Commercial AM broadcasting has only weakly embraced the broadcasting of stereo signals. For a short period of time there were many commercial AM stations at least experimenting with the concept and at one point in time there were numerous AM receivers produced capable of decoding broadcast AM stereo signals. Several automobile manufactures provided in-dash receivers with that capability.
Many types of AM stereo modulation systems are known in the art. These include quadrature modulation in which a first signal modulates a carrier signal, and a second signal modulates a carrier signaling a 90· phase difference from the first carrier signal. The second, or quadrature, modulator is a suppressed carrier type, such that only the sidebands of the modulated signal remain. The quadrature modulated side-bands are added to the output signal of the first modulator to produce quadrature modulation.

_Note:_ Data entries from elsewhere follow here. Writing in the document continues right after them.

(* ===== verification/Prelude.v ===== *)
(** * mcp-federation: a verification library

    mcp-federation is a server of the Model Context Protocol (JSON-RPC 2.0) that stands
    in front of other such servers, its _leaves_.  It lists their tools, resources and
    prompts under qualified names ([alias__name]), routes calls to them, keeps track of
    their health, relays their notifications, and finds leaves in a configuration file,
    in DNS, in Kubernetes and through a REST API.  The library models the Rust sources
    under [src/src/] and proves what makes them correct.

    ** How the program is modelled

    Data are records and inductive types with the source's names.  A handler is a
    function in the state monad [M] below, on the part of the state it uses; an error is
    a value of [result].  What is shared and mutated in place in the source is shared
    here: the entries of the leaves live in a heap and are reached by reference, so are
    the channels of the broker.  Machine integers are [Z] or [N] with their wrap-around
    written out, the floating-point arithmetic of the rate limiter and of the backoff is
    that of binary64 (F64.v), texts are byte strings with UTF-8 where the source depends
    on it (Text.v).

    What is not in the sources is a class, an argument of the definitions that use it:
    [Os] (clock, files, environment, random identifiers), [Http] (the outcome of each
    request, of the TLS set-up), [Serde] (serde_json), [Yaml], [Jwt], [Base64], [Dig],
    [Kube] (the Kubernetes API), [Axum] (the web framework), [Unicode] (lower-casing),
    [HeaderValue], [Net] (binding, certificates) and [MapOrder] (the order in which a hash
    map is iterated: some permutation).  Laws are asked for where a theorem needs them and
    are documented behaviour: [SerdeLaws] and [JwtLaws] say that what was encoded is decoded
    again (an object with the last value of each key, in the order of the keys).  The
    witnesses run on concrete instances (Scenario.v and the modules [Example]).

    ** The files

    - Prelude.v, Text.v, Json.v, F64.v, Env.v: results and the state monad with its rules
      ([wp]); texts; JSON values; binary64; the surroundings.
    - Protocol.v ([error.rs], [mcp/protocol.rs]): errors, requests and responses.
    - Config.v ([config.rs]): the configuration, its defaults, the interpolation of
      environment variables, loading and validation.
    - RateLimit.v ([rate_limit.rs]): the token buckets; Rounding.v: the error of the
      arithmetic; Quota.v: what the limiter promises its clients in spite of it.
    - Rbac.v ([rbac.rs], the middleware of [main.rs]): identities and authentication.
    - Session.v ([session.rs]): sessions and their tokens; SessionSpec.v: what the manager
      promises its callers, call by call, without tokens and table.
    - Notifications.v ([notifications.rs]): the broker and its bounded channels.
    - LeafClient.v ([leaf_client.rs]): the HTTP client of a leaf and the two SSE parsers.
    - Registry.v ([registry.rs]): the leaves; the state [World] the components share; the
      predicate [acts] that bounds what an operation changes.
    - Health.v ([health.rs]): the monitors, the circuit breaker and the backoff.
    - Aggregator.v, Router.v ([aggregator.rs], [router.rs]): the lists, qualified names,
      routing, and the federation's own tools.
    - Server.v ([server.rs]): [FederationState], the [/mcp] endpoint, the methods, stdio.
    - DnsDiscovery.v, CrdDiscovery.v ([dns_discovery.rs], [crd_discovery.rs]): discovery;
      the second has a step relation of the controller with the cluster.
    - Status.v ([server.rs]), Api.v ([api.rs]): the status page; the REST API.
    - Reload.v, App.v, Main.v ([main.rs]): the reload on SIGHUP; the HTTP application; the
      command line, the start-up and the table of tools.
    - Nested.v: a federation as a leaf of another, the client of LeafClient.v on one side
      and the application of App.v on the other.
    - Actions.v: the background tasks, and everything that can happen to the running
      program, each as one function that runs to its end.
    - Threads.v: computations that yield ([Proc]), what it takes to reason about many of
      them on one state (rely and guarantee), and that they end.
    - Awaits.v, SameCode.v: the handlers, tasks and loops of the files above with their
      [await]s; that each is the same code as its counterpart.
    - Guarantee.v: what each part of each of them promises the others; Writers.v: threads
      that are the only one to write the status of a leaf.
    - SocketAddr.v: how the standard library reads a socket address, for Serve.v: the HTTP and
      HTTPS servers come up, or end the program.
    - Startup.v: the start-up with its parallel tasks; ListTools.v: [--list-tools], which
      gives up waiting for them after ten seconds; Stdio.v: the stdio mode and its shutdown.
    - System.v: the whole program as a step relation on threads, its invariant, who owns
      which alias, and its uninterrupted runs; Access.v: what a request may change; Work.v:
      it comes to rest; OneWriter.v: each status has one writer at a time; Settling.v: each
      leaf is decided; Breaker.v: the health monitors.
    - Calm.v, History.v, Chronicle.v: which parts of the threads touch the broker, the
      sessions and the rates, what each thread tells of what it did with them, and that every
      run has a history that all threads tell together.  From it come Delivery.v (a
      notification on its way from a leaf to a client), Relay.v (through two federations),
      Admission.v (the sessions as the handlers and the pruning task use them) and
      Allowance.v (the rate limits).
    - Scenario.v: a small deployment for the witnesses.

    A request goes through App.v (gate and route), Server.v (origin, session, rate,
    method), Aggregator.v or Router.v, Registry.v and LeafClient.v; a notification goes
    from LeafClient.v through Notifications.v to the streams of Server.v.  DNS, Kubernetes,
    REST and reload all add leaves by [install] of Registry.v, which leaves a task behind;
    System.v runs the tasks among everything else.

    ** What the theorems show

    - The whole program, in every interleaving: [program_invariant] (no dangling reference,
      a consistent table, and an entry's configuration never changes),
      [leaves_have_owners] (who may change which alias), [status_has_one_writer] and
      [breaker_is_sequential] (no failure of a leaf is lost or counted twice, although no
      lock spans a check), [work_ends] (termination), [leaves_get_decided] (what it comes
      to), [atomic_runs_are_schedules] (the uninterrupted code is one of the schedules).  Its
      start is [starts_as_configured] and [server_comes_up], and [main_starts] when the tasks
      run one after the other; [list_tools_tells] is about the other command.
    - What the threads share, in every interleaving: [notifications_delivered] (from the
      answer of a leaf to the stream of a client), [sessions_as_specified] (the sessions,
      opened, checked, used, ended and pruned by different threads, are those of a
      specification without table and tokens) and [rates_hold] (who is let through when), on
      top of [receiver_fifo], [manager_as_specified] and [limiter_promises] for the three
      components.
    - Two of them, one behind the other: [nested_calls], [nested_discovery] and, both running
      in every interleaving, [notifications_relayed].
    - Who may do what: [app_requires_token], [resolve_grants], [tools_respect_rbac],
      [handle_mcp_admission], and [requests_confined] in every interleaving.
    - Names and routing: [qualified_names], [aggregated_tools_lists],
      [aggregated_names_distinct], [listed_tools_route], [calls_reach_the_leaf],
      [dispatch_replies], [stdio_answers].
    - The sources of leaves: [reload_converges], [reconcile_converges] for DNS,
      [crd_leaves_have_objects] and [crd_cleanup_completes] for Kubernetes, the [register]
      theorems for REST.
    - Health: [circuit_breaker], [next_delay_bounded].
    - Limits: [limiter_promises] is about any instants, with the roundings; on whole seconds
      the floating-point bucket refines an integer one ([bucket_refines]).
    - Streams: [stream_reference] (the parser does not depend on how bytes arrive),
      [stream_roundtrip], [publish_delivers], [send_request_bounded].
    - Texts: [status_page_inert], [rfc3339_follows_calendar], [parse_correct]
      (loading the configuration).

    ** Bounds and fuel

    The recursions are structural but for three.  The interpolation of variables consumes
    at least three bytes in each round, and is given the length of the text as fuel; that
    this is enough is [interpolate_loop_fuel].  [trim_end_matches] is given the
    length of the text, and [trim_end_matches_spec] shows that nothing is left to trim.
    [unescape], which only specifies the escaping, is given the length too, which
    [html_escape_roundtrip] shows to be enough.

    ** Granularity

    The files up to Main.v describe each operation as it runs alone, from its start to its
    end; their theorems about single handlers are about that.  Awaits.v has the same code
    as threads that yield at every [await] that waits for a leaf, for the Kubernetes API
    or for a lock that is taken again later; the theorems of the files from Guarantee.v on
    are about all their interleavings.  What remains one part is listed in Awaits.v: a group
    of reads that makes up one reply is one.  A command ([dig]), a file and the
    Kubernetes API answer at the instant they are asked; a request to a leaf takes the
    time that [Http] says.

    [initialize_all] and [refresh_all_tools] start one task for each leaf and wait for all
    of them: threads in parallel in Awaits.v, of which Registry.v has the run that takes one
    leaf after the other.  A client that goes away takes its request with it at any
    [await].

    ** Not modelled

    Logs and their set-up, spans and metrics; the OpenAPI document; once they are up, the
    sockets of the HTTP servers, their TLS and their graceful shutdown, which are the
    libraries'; the work queue of the Kubernetes controller (a step may reconcile any object
    it has seen, at any time); when a time limit ends an HTTP request (it is an outcome of [Http]), and at which point
    the ten seconds of [--list-tools] are over (at any).  The test helpers and the tests. *)
From Stdlib Require Export Ascii.
From stdpp Require Export base gmap sets list strings pretty sorting.
From Stdlib Require Export ZArith Lia.

#[global] Arguments String.append : simpl nomatch.

(** ** Results

    Rust's [Result<A, E>].  The error monad of the handlers. *)
Inductive result (E A : Type) : Type :=
| Ok (a : A)
| Err (e : E).
Arguments Ok {E A} a.
Arguments Err {E A} e.

(** Unit errors and payloads need decidable equality for the witnesses. *)
#[export] Instance result_eq_dec {E A} `{EqDecision E, EqDecision A} :
  EqDecision (result E A).
Proof. solve_decision. Defined.

Definition is_ok {E A} (r : result E A) : bool :=
  match r with Ok _ => true | Err _ => false end.

(** [Result::map_err] *)
Definition map_err {E F A} (f : E → F) (r : result E A) : result F A :=
  match r with Ok a => Ok a | Err e => Err (f e) end.

(** [Option::ok_or_else] *)
Definition ok_or {E A} (e : E) (o : option A) : result E A :=
  match o with Some a => Ok a | None => Err e end.

(** [Result::ok] *)
Definition res_ok {E A} (r : result E A) : option A :=
  match r with Ok a => Some a | Err _ => None end.

#[export] Instance result_ret {E} : MRet (result E) := λ _ a, Ok a.
#[export] Instance result_bind {E} : MBind (result E) :=
  λ _ _ f r, match r with Ok a => f a | Err e => Err e end.
#[export] Instance result_fmap {E} : FMap (result E) :=
  λ _ _ f r, match r with Ok a => Ok (f a) | Err e => Err e end.

(** ** Stateful computations

    A handler that mutates a state [S] and returns an [A].  [lift_state] runs a
    computation on a component of a larger state, the way a handler reaches a
    component through a field of its own state. *)
Definition M (S A : Type) : Type := S → A * S.

#[export] Instance M_ret {S} : MRet (M S) := λ _ a s, (a, s).
#[export] Instance M_bind {S} : MBind (M S) :=
  λ _ _ f m s, let '(a, s') := m s in f a s'.

Definition m_get {S} : M S S := λ s, (s, s).
Definition m_gets {S A} (f : S → A) : M S A := λ s, (f s, s).
Definition m_modify {S} (f : S → S) : M S unit := λ s, (tt, f s).
Definition m_when {S} (b : bool) (m : M S unit) : M S unit :=
  if b then m else mret tt.

Definition lift_state {S T A} (get : S → T) (set : T → S → S) (m : M T A) : M S A :=
  λ s, let '(a, t) := m (get s) in (a, set t s).

Fixpoint m_iter {S A} (f : A → M S unit) (l : list A) : M S unit :=
  match l with
  | [] => mret tt
  | a :: l => _ ← f a; m_iter f l
  end.

Fixpoint m_map {S A B} (f : A → M S B) (l : list A) : M S (list B) :=
  match l with
  | [] => mret []
  | a :: l => b ← f a; bs ← m_map f l; mret (b :: bs)
  end.

(** A computation that may fail keeps the state it had when it failed: the
    [?] operator of the source inside an [async fn]. *)
Declare Scope fed_scope.
Delimit Scope fed_scope with fed.
Open Scope fed_scope.

(** Lemmas that close the common side conditions, and the equations that normalise
    texts and states. *)
Create HintDb fed discriminated.
Create Rewrite HintDb fed.

Definition m_bindr {S E A B} (f : A → M S (result E B)) (m : M S (result E A)) :
  M S (result E B) :=
  λ s, match m s with
       | (Ok a, s') => f a s'
       | (Err e, s') => (Err e, s')
       end.
(* ===== verification/Text.v ===== *)
(** * Text: the [str] and [char] operations of the program

    A Rust [str] is its UTF-8 bytes, here a [string] whose characters are the
    bytes.  Searching, splitting and stripping work on bytes in both; the
    operations on [char]s ([trim], [split_whitespace], [chars]) decode the
    bytes first. *)
From S2P Require Import Prelude.
Open Scope string_scope.
Open Scope list_scope.

(** ** Prefixes, substrings, splitting *)

(** [str::strip_prefix] *)
Fixpoint strip_prefix (p s : string) : option string :=
  match p, s with
  | EmptyString, _ => Some s
  | String a p', String b s' => if decide (a = b) then strip_prefix p' s' else None
  | String _ _, EmptyString => None
  end.

(** [str::starts_with] *)
Definition starts_with (p s : string) : bool := bool_decide (is_Some (strip_prefix p s)).

(** [str::split_once]: the text before and after the first occurrence of [d].
    [find] followed by slicing, as [interpolate_env_vars] does it, is the same
    operation. *)
Fixpoint split_once (d s : string) : option (string * string) :=
  match strip_prefix d s with
  | Some rest => Some ("", rest)
  | None =>
      match s with
      | EmptyString => None
      | String c s' =>
          match split_once d s' with
          | Some (a, b) => Some (String c a, b)
          | None => None
          end
      end
  end.

(** [str::contains] *)
Definition contains (d s : string) : bool := bool_decide (is_Some (split_once d s)).

Definition is_empty (s : string) : bool := bool_decide (s = "").

Fixpoint str_rev_app (s acc : string) : string :=
  match s with "" => acc | String c s' => str_rev_app s' (String c acc) end.
Definition str_rev (s : string) : string := str_rev_app s "".

(** [str::strip_suffix] *)
Definition strip_suffix (p s : string) : option string :=
  str_rev <$> strip_prefix (str_rev p) (str_rev s).

(** [str::trim_end_matches]: strip the pattern as often as it occurs at the end.
    Each strip removes at least one byte when the pattern is not empty, so the
    length of the text is enough fuel. *)
Fixpoint trim_end_matches_fuel (fuel : nat) (p s : string) : string :=
  match fuel with
  | O => s
  | S fuel => match strip_suffix p s with
              | Some s' => trim_end_matches_fuel fuel p s'
              | None => s
              end
  end.
Definition trim_end_matches (p s : string) : string :=
  trim_end_matches_fuel (String.length s) p s.

(** [str::split] on one byte *)
Fixpoint split_char (d : ascii) (s : string) : list string :=
  match s with
  | "" => [""]
  | String c s' =>
      if decide (c = d) then "" :: split_char d s'
      else match split_char d s' with
           | [] => [String c ""]
           | l :: ls => String c l :: ls
           end
  end.

(** [str::split_inclusive] on one byte *)
Fixpoint split_inclusive (d : ascii) (s : string) : list string :=
  match s with
  | "" => []
  | String c s' =>
      if decide (c = d) then String c "" :: split_inclusive d s'
      else match split_inclusive d s' with
           | [] => [String c ""]
           | l :: ls => String c l :: ls
           end
  end.

Definition LF : ascii := "010".
Definition CR : ascii := "013".
Definition nl : string := String LF "".

(** [str::lines]: a line ends at a line feed, and a carriage return is dropped
    only when the line feed follows it. *)
Definition lines (s : string) : list string :=
  (λ l, match strip_suffix nl l with
        | None => l
        | Some l' => default l' (strip_suffix (String CR "") l')
        end) <$> split_inclusive LF s.

(** [[String]::join] *)
Definition join (sep : string) (l : list string) : string := String.concat sep l.

(** [str::replace] of one byte by a text *)
Fixpoint replace_char (c : ascii) (by_ s : string) : string :=
  match s with
  | "" => ""
  | String d s' => (if decide (d = c) then by_ else String d "") +:+ replace_char c by_ s'
  end.

(** ** Characters *)

Definition byte_N (c : ascii) : N := N_of_ascii c.
Definition is_cont (c : ascii) : bool := (128 <=? byte_N c)%N && (byte_N c <? 192)%N.
Definition starts_cont (s : string) : bool :=
  match s with String c _ => is_cont c | "" => false end.

(** [str::chars]: each [char] as its UTF-8 bytes *)
Fixpoint chars (s : string) : list string :=
  match s with
  | "" => []
  | String c s' =>
      match chars s' with
      | [] => [String c ""]
      | ch :: rest => if starts_cont ch then String c ch :: rest
                      else String c "" :: ch :: rest
      end
  end.

Fixpoint of_bytes (l : list N) : string :=
  match l with [] => "" | b :: l => String (ascii_of_N b) (of_bytes l) end.

(** The code points of [White_Space], in UTF-8 *)
Definition white_space : list string :=
  of_bytes <$> ([[9]; [10]; [11]; [12]; [13]; [32];
    [0xC2; 0x85]; [0xC2; 0xA0]; [0xE1; 0x9A; 0x80];
    [0xE2; 0x80; 0x80]; [0xE2; 0x80; 0x81]; [0xE2; 0x80; 0x82]; [0xE2; 0x80; 0x83];
    [0xE2; 0x80; 0x84]; [0xE2; 0x80; 0x85]; [0xE2; 0x80; 0x86]; [0xE2; 0x80; 0x87];
    [0xE2; 0x80; 0x88]; [0xE2; 0x80; 0x89]; [0xE2; 0x80; 0x8A]; [0xE2; 0x80; 0xA8];
    [0xE2; 0x80; 0xA9]; [0xE2; 0x80; 0xAF]; [0xE2; 0x81; 0x9F]; [0xE3; 0x80; 0x80]])%N.

(** [char::is_whitespace] *)
Definition is_whitespace (ch : string) : bool := bool_decide (ch ∈ white_space).

Fixpoint drop_while {A} (f : A → bool) (l : list A) : list A :=
  match l with
  | [] => []
  | a :: l' => if f a then drop_while f l' else l
  end.

(** [str::trim] *)
Definition trim (s : string) : string :=
  join "" (reverse (drop_while is_whitespace (reverse (drop_while is_whitespace (chars s))))).

Fixpoint split_ws (cs : list string) : list string :=
  match cs with
  | [] => [""]
  | c :: cs =>
      if is_whitespace c then "" :: split_ws cs
      else match split_ws cs with [] => [c] | l :: ls => (c +:+ l) :: ls end
  end.

(** [str::split_whitespace] *)
Definition split_whitespace (s : string) : list string :=
  filter (λ w, w ≠ "") (split_ws (chars s)).

Definition ascii_lower (c : ascii) : ascii :=
  if (65 <=? byte_N c)%N && (byte_N c <=? 90)%N then ascii_of_N (byte_N c + 32) else c.

(** [str::to_ascii_lowercase] *)
Fixpoint to_ascii_lowercase (s : string) : string :=
  match s with "" => "" | String c s' => String (ascii_lower c) (to_ascii_lowercase s') end.

(** ** UTF-8 validation ([std::str::from_utf8])

    The automaton of the well-formed byte sequences of the Unicode standard:
    a state is what the next byte may be. *)
Inductive utf8_state : Type :=
| U_start | U_c1 | U_c2 | U_c3 | U_e0 | U_ed | U_f0 | U_f4.

Definition in_range (lo hi b : N) : bool := (lo <=? b)%N && (b <=? hi)%N.

Definition utf8_step (q : utf8_state) (b : N) : option utf8_state :=
  match q with
  | U_start =>
      if in_range 0 0x7F b then Some U_start
      else if in_range 0xC2 0xDF b then Some U_c1
      else if (b =? 0xE0)%N then Some U_e0
      else if in_range 0xE1 0xEC b || in_range 0xEE 0xEF b then Some U_c2
      else if (b =? 0xED)%N then Some U_ed
      else if (b =? 0xF0)%N then Some U_f0
      else if in_range 0xF1 0xF3 b then Some U_c3
      else if (b =? 0xF4)%N then Some U_f4
      else None
  | U_c1 => if in_range 0x80 0xBF b then Some U_start else None
  | U_c2 => if in_range 0x80 0xBF b then Some U_c1 else None
  | U_c3 => if in_range 0x80 0xBF b then Some U_c2 else None
  | U_e0 => if in_range 0xA0 0xBF b then Some U_c1 else None
  | U_ed => if in_range 0x80 0x9F b then Some U_c1 else None
  | U_f0 => if in_range 0x90 0xBF b then Some U_c2 else None
  | U_f4 => if in_range 0x80 0x8F b then Some U_c2 else None
  end.

Fixpoint utf8_run (q : utf8_state) (s : string) : bool :=
  match s with
  | "" => match q with U_start => true | _ => false end
  | String c s' => match utf8_step q (byte_N c) with
                   | Some q' => utf8_run q' s'
                   | None => false
                   end
  end.

Definition utf8_valid (s : string) : bool := utf8_run U_start s.

(** [std::str::from_utf8(bytes).unwrap_or("")] *)
Definition from_utf8_or_empty (s : string) : string := if utf8_valid s then s else "".

(** ** Numbers in text *)

Definition digit_val (c : ascii) : option N :=
  if in_range 48 57 (byte_N c) then Some (byte_N c - 48)%N else None.

Fixpoint parse_digits (acc : N) (s : string) : option N :=
  match s with
  | "" => Some acc
  | String c s' => d ← digit_val c; parse_digits (acc * 10 + d)%N s'
  end.

(** [str::parse::<u16>]: an optional [+], at least one digit, no overflow *)
Definition parse_u16 (s : string) : option N :=
  let digits := default s (strip_prefix "+" s) in
  if is_empty digits then None
  else n ← parse_digits 0 digits;
       if (n <? 2 ^ 16)%N then Some n else None.

(** [format!("{n}")] of an unsigned integer *)
Definition fmt_N (n : N) : string := pretty n.
Definition fmt_nat (n : nat) : string := pretty (N.of_nat n).

(** [format!("{:0w$}", n)] *)
Definition fmt_pad (w : nat) (n : N) : string :=
  let s := fmt_N n in
  String.concat "" (replicate (w - String.length s) "0") +:+ s.

(** ** Lemmas *)

Lemma str_app_assoc (a b c : string) : (a +:+ b) +:+ c = a +:+ (b +:+ c).
Proof. induction a as [|x a IH]; simpl; [done|]. by rewrite IH. Qed.
Lemma str_app_nil_r (a : string) : a +:+ "" = a.
Proof. induction a as [|x a IH]; simpl; [done|]. by rewrite IH. Qed.
Lemma str_app_cons (c : ascii) (a b : string) : String c a +:+ b = String c (a +:+ b).
Proof. done. Qed.
Lemma str_app_inv_l (p a b : string) : p +:+ a = p +:+ b → a = b.
Proof. induction p as [|x p IH]; simpl; [done|]. intros [= H]. auto. Qed.
Lemma str_length_app (a b : string) :
  String.length (a +:+ b) = String.length a + String.length b.
Proof. induction a as [|x a IH]; simpl; [done|]. by rewrite IH. Qed.
Lemma str_app_inj_length (a b a' b' : string) :
  String.length a = String.length a' → a +:+ b = a' +:+ b' → a = a' ∧ b = b'.
Proof.
  revert a'. induction a as [|c a IH]; intros [|c' a'] Hl Heq; try done. cbn in *.
  injection Hl as Hl. injection Heq as -> Heq. by destruct (IH a' Hl Heq) as [-> ->].
Qed.
Lemma str_app_inv_r (a b s : string) : a +:+ s = b +:+ s → a = b.
Proof.
  revert b; induction a as [|x a IH]; intros [|y b]; simpl; [done|..].
  - intros H. apply (f_equal String.length) in H. simpl in H. rewrite str_length_app in H. lia.
  - intros H. apply (f_equal String.length) in H. simpl in H. rewrite str_length_app in H. lia.
  - intros [= -> H]. f_equal. eauto.
Qed.

Lemma strip_prefix_Some p s r : strip_prefix p s = Some r ↔ s = p +:+ r.
Proof.
  revert s; induction p as [|a p IH]; intros s; simpl; [split; congruence|].
  destruct s as [|b s]; [done|].
  case_decide; subst; rewrite ?IH; split; congruence.
Qed.
Lemma strip_prefix_app p r : strip_prefix p (p +:+ r) = Some r.
Proof. by apply strip_prefix_Some. Qed.
Lemma starts_with_spec p s : starts_with p s = true ↔ ∃ r, s = p +:+ r.
Proof.
  unfold starts_with. rewrite bool_decide_eq_true. unfold is_Some.
  by setoid_rewrite strip_prefix_Some.
Qed.
Lemma starts_with_app p r : starts_with p (p +:+ r) = true.
Proof. apply starts_with_spec. eauto. Qed.

Lemma split_once_sound d s a b : split_once d s = Some (a, b) → s = a +:+ (d +:+ b).
Proof.
  revert a b; induction s as [|c s IH]; intros a b; cbn [split_once];
    destruct (strip_prefix d _) as [r|] eqn:Hp; intros H; simplify_eq.
  - by apply strip_prefix_Some in Hp.
  - by apply strip_prefix_Some in Hp.
  - destruct (split_once d s) as [[a' b']|]; simplify_eq.
    rewrite str_app_cons. f_equal. auto.
Qed.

For AM stereo transmission, the input of the first transmitter is the main (L+R) signal and the input of the second transmitter is the stereo (L−R) signal. This is pure quadrature” modulation and as such, it is not compatible with current AM receivers.
A quadrature modulation method which became the de facto standard for stereo AM broadcasting was developed by Motorola Corporation in the early 1980s. This system was invented in 1977 by Norman Parker, Francis Hilbert, and Yoshio Sakaie, and published in an IEEE journal. Using circuitry developed by Motorola Incorporated, this modulation system used quadrature amplitude modulation (QAM) to encode the stereo separation signal. This extra signal is then stripped down in such a way that it is compatible with the envelope detector of older receivers (hence the name C-QUAM (i.e., Compatible QUadrature Amplitude Modulation).
While many implementations of the C-QUAM system have provided, each suffers from its own unique deficiencies. Typically, C-QAUM encoders utilize many stages (typically adders, limiters, modulators, etc.) to produce the desired C-Quam compatible AM stereo signal.
While the need for stereo AM in the commercial broadcasting environment has all but disappeared, the need for AM stereo continues in several small but important environments. Museums and individuals have need for a simple, inexpensive way to provide low power AM signals for local broadcast to monophonic or stereophonic vintage radios in their collections.
It would, therefore, be advantageous to provide a simple, low-cost system for providing both monophonic and stereophonic low power AM C-QUAM compatible broadcast signals for use by museums and individual collectors of vintage and antique AM radio receivers.